Over the lifespan of the project, I liaised daily with the Department’s internal team and stakeholder partners to write, source imagery for and upload the 1,000+ commemorative event descriptions that took place worldwide, from Ahascragh to Australia.

Delving into the archives

The website’s flagship content was the 100+ historic stories and engaging news items I researched, wrote and curated across the year. With incredible access to the eyewitness statements, personal letters and military accounts in Óglaigh na hÉireann’s Military Archives, I was able to shine a light on the Rising leaders’ poignant Last Letters, Last Words with specially crafted content.

Through detailed research and generous access to imagery from the National Library of Ireland, I also curated content remembering the 40 civilians under the age of 16 who lost their lives in the Rising’s conflict with The Children of 1916.

To coincide with the anniversaries of the Rising leaders’ deaths, I created the commemoration-specific landing page, The Executed, and wrote subtle but emotive copy in remembrance. Each piece of content was published on the individual anniversary, meaning the page was populated day by day – adding to the content’s impact.

The website content was also kept fresh by commissioning several articles from well-known historians, writers and academics across the year.

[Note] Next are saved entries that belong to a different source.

(* ===== verification/AssertTheory.v ===== *)
(** * AssertTheory: what an assertion leaves in the graph

    The two handlers of Assert.v keep a group free of homonyms and of twin edges, whatever other
    writers that keep it so do between their two passes, and what they answer is there. *)

From S2P Require Import Prelude Text Numbers Json WalGeneration WalScan Checkpoint WalGroup Wal LegacyWal Replay Pointer Ontology SummaryMerge Replies Prompts Extraction Graph CrossGroup CrossGroupTheory OntologyState IdentifierVeto Search DedupAdapter DedupSearch EpisodeFilter OntologyGuard Episode EpisodeTheory Assert.

Create HintDb assertion.

(** ** What a repair leaves alone *)

Section cards.
Context {U : Unicode} {AC : AttrCodec} (ts_text : N → str).

(** A row as a lookup of names sees it. *)
Definition card (e : ent) : str * str * str * str * bool := (en_uuid e, en_name e, en_group e, kind_of e, is_merged e).
Definition cards (g : graph) : list (str * str * str * str * bool) := card <$> g_ents g.
(** [g'] is [g] with some lookup keys repaired. *)
Record repaired (g g' : graph) : Prop := { rp_cards : cards g' = cards g; rp_rels : g_rels g' = g_rels g }.
Global Instance repaired_refl : Reflexive repaired.
Proof. by split. Qed.
Global Instance repaired_trans : Transitive repaired.
Proof. intros a b c [] []. split; congruence. Qed.

Lemma card_in g g' e : cards g' = cards g → e ∈ g_ents g → ∃ e', e' ∈ g_ents g' ∧ card e' = card e.
Proof.
  intros H He. assert (Hc : card e ∈ cards g') by (rewrite H; by apply list_elem_of_fmap_2).
  apply list_elem_of_fmap in Hc as (e' & Hc & Hin). by exists e'.
Qed.
Lemma cards_uuids g g' : cards g' = cards g → en_uuid <$> g_ents g' = en_uuid <$> g_ents g.
Proof.
  intros H. apply (f_equal (fmap (λ c : str * str * str * str * bool, c.1.1.1.1))) in H. unfold cards in H. by rewrite <- !list_fmap_compose in H.
Qed.
Lemma row_same g e e' : NoDup (en_uuid <$> g_ents g) → e ∈ g_ents g → e' ∈ g_ents g → en_uuid e = en_uuid e' → e = e'.
Proof.
  intros Hn He He' Hu.
  pose proof (proj2 (get_entity_spec g (en_uuid e') e Hn) (conj He Hu)) as H1. pose proof (proj2 (get_entity_spec g (en_uuid e') e' Hn) (conj He' eq_refl)) as H2.
  rewrite H1 in H2. by injection H2.
Qed.
Lemma self_heal_repaired row g : NoDup (en_uuid <$> g_ents g) → card row ∈ cards g → repaired g (self_heal_lookup_key row g).
Proof.
  intros Hn Hrow. split; [|done]. unfold cards, self_heal_lookup_key, record_mut, with_ents. cbn. rewrite <- list_fmap_compose.
  apply list_elem_of_fmap in Hrow as (x & Hx & Hin). apply list_fmap_ext. intros i e He. apply list_elem_of_lookup_2 in He. cbn.
  case_bool_decide as Hc; [|done]. destruct Hc as (Hu & _). unfold card in Hx. injection Hx as Hxu _ _ Hxk _.
  assert (e = x) as -> by (apply (row_same g); [done..|congruence]). transitivity (en_uuid x, en_name x, en_group x, kind_of row, is_merged x); [|unfold card; by rewrite Hxk].
  unfold card. f_equal. f_equal. exact (value_as_kind_idem (en_kind row)).
Qed.
Lemma repaired_nodup g g' : repaired g g' → NoDup (en_uuid <$> g_ents g) → NoDup (en_uuid <$> g_ents g').
Proof. intros [H _]. by rewrite (cards_uuids _ _ H). Qed.
Lemma heal_rows_repaired rows : ∀ seen g, NoDup (en_uuid <$> g_ents g) → Forall (λ e, card e ∈ cards g) rows → repaired g (heal_rows rows seen g).2.
Proof.
  induction rows as [|row rows IH]; intros seen g Hn Hr; [done|]. apply Forall_cons in Hr as [Hr Hrs]. cbn [heal_rows].
  set (g1 := register_kind (kind_of row) (self_heal_lookup_key row g)).
  assert (H1 : repaired g g1) by (destruct (self_heal_repaired row g Hn Hr); by split).
  assert (Hrs1 : Forall (λ e, card e ∈ cards g1) rows) by (destruct H1 as [H1 _]; by rewrite H1).
  pose proof (repaired_nodup _ _ H1 Hn) as Hn1. case_bool_decide.
  - etrans; [exact H1|]. by apply IH.
  - specialize (IH (kind_of row :: seen) g1 Hn1 Hrs1). destruct (heal_rows _ _ _). cbn in *. by etrans.
Qed.
Lemma exact_repaired name gid kind g : NoDup (en_uuid <$> g_ents g) → repaired g (get_entity_by_name_ci_with_scan_fallback name gid kind g).2.
Proof.
  intros Hn. unfold get_entity_by_name_ci_with_scan_fallback. destruct (probe _ _ _ _); [done|]. cbn.
  pose proof (scan_some_head (count_scan g) name gid kind Hn) as Hs. destruct (head _) as [e|]; [|done].
  destruct Hs as (He & _). destruct (self_heal_repaired e (count_scan g) Hn); [by apply list_elem_of_fmap_2|by split].
Qed.
Lemma any_kind_repaired name gid g : NoDup (en_uuid <$> g_ents g) → repaired g (resolve_entities_by_name_any_kind ts_text name gid g).2.
Proof.
  intros Hn. unfold resolve_entities_by_name_any_kind. destruct (omap _ _); [|done].
  pose proof (heal_rows_repaired (scan_entities_by_name_ci (count_scan g) name gid None) [] (count_scan g) Hn) as H.
  destruct H as [H1 H2]; [|by destruct (heal_rows _ _ _)]. apply list.Forall_forall. intros e He.
  apply (scan_none_elem (count_scan g) name gid e Hn) in He as [He _]. by apply list_elem_of_fmap_2.
Qed.

(** ** Resolving *)

(** A live row of the group. *)
Definition stands (g : graph) (gid : str) (e : ent) : Prop := card e ∈ cards g ∧ is_merged e = false ∧ en_group e = gid.
Lemma follow_stands g gid e c : follow_merged_into_chain g gid e = Some c → NoDup (en_uuid <$> g_ents g) → stands g gid c.
Proof.
  unfold follow_merged_into_chain. destruct (follow_go _ _ _ _ _) as [[c'|]|] eqn:H; cbn; [|done..]. intros [= ->] Hn.
  apply follow_go_sound in H as (_ & Hm & Hg & H). apply get_entity_spec in H as [H _]; [|done]. split_and!; [|done..]. by apply list_elem_of_fmap_2.
Qed.
Lemma canonicals_stand g gid name ws : ∀ l, NoDup (en_uuid <$> g_ents g) → (∀ w, w ∈ ws → card w ∈ cards g ∧ en_group w = gid) →
  canonicals g gid name ws = Ok l → length l = length ws ∧ ∀ e, e ∈ l → stands g gid e.
Proof.
  induction ws as [|w ws IH]; intros l Hn Hws; cbn [canonicals]; [intros [= <-]; split; [done|]; intros e He; by apply elem_of_nil in He|].
  assert (Hw : ∀ c, (if negb (is_merged w) then Ok w else match follow_merged_into_chain g gid w with Some c => Ok c | None => Err (Ipc (Msg "name '{name}' resolves to a Merged tombstone in group '{group_id}' whose merged_into forwarding does not reach a canonical entity within the group" [AStr name; AStr gid])) end)
    = Ok c → stands g gid c).
  { intros c. destruct (is_merged w) eqn:Hm; cbn [negb].
    - destruct (follow_merged_into_chain g gid w) eqn:Hf; [|done]. intros [= <-]. by eapply follow_stands.
    - intros [= <-]. destruct (Hws w) as [H1 H2]; [left|]. by split_and!. }
  destruct (if negb (is_merged w) then _ else _) as [c|]; [|done]. cbn.
  destruct (canonicals g gid name ws) as [l'|] eqn:Hl; [|done]. cbn. intros [= <-].
  destruct (IH l' Hn (λ w' H, Hws w' (list_elem_of_further _ _ _ H)) eq_refl) as [Hlen Hall]. split; [cbn; by rewrite Hlen|].
  intros e [->|He]%elem_of_cons; [by apply Hw|by apply Hall].
Qed.
(** A name resolves to a live row of its group, or, at one kind, to nothing when there is no row. *)
Lemma by_name_resolves gid name scope g r g' : NoDup (en_uuid <$> g_ents g) → resolve_entity_by_name ts_text gid name scope g = (r, g') →
  repaired g g' ∧
  match r with
  | Ok (Existing e) => stands g' gid e
  | Ok NotFound => ∀ k, scope = ExactKind k → ∀ e, e ∈ g_ents g' → named name gid e → kind_of e ≠ k
  | Err _ => True
  end.
Proof.
  intros Hn H. unfold resolve_entity_by_name in H. destruct (match scope with ExactKind k => _ | AnyKind => _ end) as [ws g1] eqn:Hw.
  assert (Hspec : repaired g g1 ∧ (∀ w, w ∈ ws → card w ∈ cards g1 ∧ en_group w = gid) ∧
      (ws = [] → ∀ k, scope = ExactKind k → ∀ e, e ∈ g_ents g1 → named name gid e → kind_of e ≠ k)).
  { destruct scope as [k|].
    - pose proof (exact_repaired name gid k g Hn) as Hr. destruct (get_entity_by_name_ci_with_scan_fallback name gid k g) as [o g2] eqn:Hl. injection Hw as <- <-.
      cbn in Hr. apply authority_healed in Hl as [_ Ho]; [|done]. split; [done|]. destruct Hr as [Hr _]. split.
      + intros w Hin. destruct o as [e|]; cbn in Hin; [|by apply elem_of_nil in Hin]. apply list_elem_of_singleton in Hin as ->.
        destruct Ho as (He & [Hg _] & _). split; [|done]. rewrite Hr. by apply list_elem_of_fmap_2.
      + intros Hnil k' [= <-] e He [Hg Hf] Hk. destruct o; [done|]. destruct (card_in g2 g e (eq_sym Hr) He) as (e0 & Hin & Hc). unfold card in Hc. injection Hc as _ Hcn Hcg Hck _.
        apply (Ho e0 Hin); [split; congruence|congruence].
    - pose proof (any_kind_repaired name gid g Hn) as Hr. destruct (resolve_entities_by_name_any_kind ts_text name gid g) as [o g2] eqn:Hl. injection Hw as <- <-.
      cbn in Hr. apply any_kind_spec in Hl as (_ & Ho & _); [|done]. split; [done|]. destruct Hr as [Hr _]. split; [|done].
      intros w Hin. destruct (Ho w Hin) as (He & Hg & _). split; [|done]. rewrite Hr. by apply list_elem_of_fmap_2. }
  destruct Hspec as (Hr & Hws & Hnil). pose proof (repaired_nodup _ _ Hr Hn) as Hn1.
  destruct (canonicals g1 gid name ws) as [l|e] eqn:Hc; [|injection H as <- <-; by split].
  apply canonicals_stand in Hc as [Hlen Hall]; [|done..].
  destruct l as [|c [|c' l]]; injection H as <- <-; (split; [done|]); [|apply Hall; left|done].
  destruct ws; [|done]. by apply Hnil.
Qed.
Lemma by_uuid_resolves g gid u e : NoDup (en_uuid <$> g_ents g) → resolve_entity_by_uuid g gid u = Ok e → stands g gid e.
Proof.
  intros Hn. unfold resolve_entity_by_uuid. destruct (get_entity_by_uuid g u) as [x|] eqn:Hx; [|done]. case_bool_decide as Hg; [|done].
  destruct (is_merged x) eqn:Hm; cbn [negb].
  - destruct (follow_merged_into_chain g gid x) eqn:Hf; [|done]. intros [= <-]. by eapply follow_stands.
  - intros [= <-]. apply get_entity_spec in Hx as [Hx _]; [|done]. split_and!; [by apply list_elem_of_fmap_2|done..].
Qed.
End cards.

During the height of the commemorations at Easter 2016, Ireland.ie received a staggering 1.25 million page views

I also scripted a number of the Ireland 2016 Centenary Programme’s many videos, commemorating a wealth of historic moments and initiatives, from important dates to cultural events.

Awards

The Ireland.ie site won the Best in Public Service award at the 2017 Digital Media Awards; and both Best Arts and Culture Website and Best Website in Ireland at the Realex Web Awards 2016.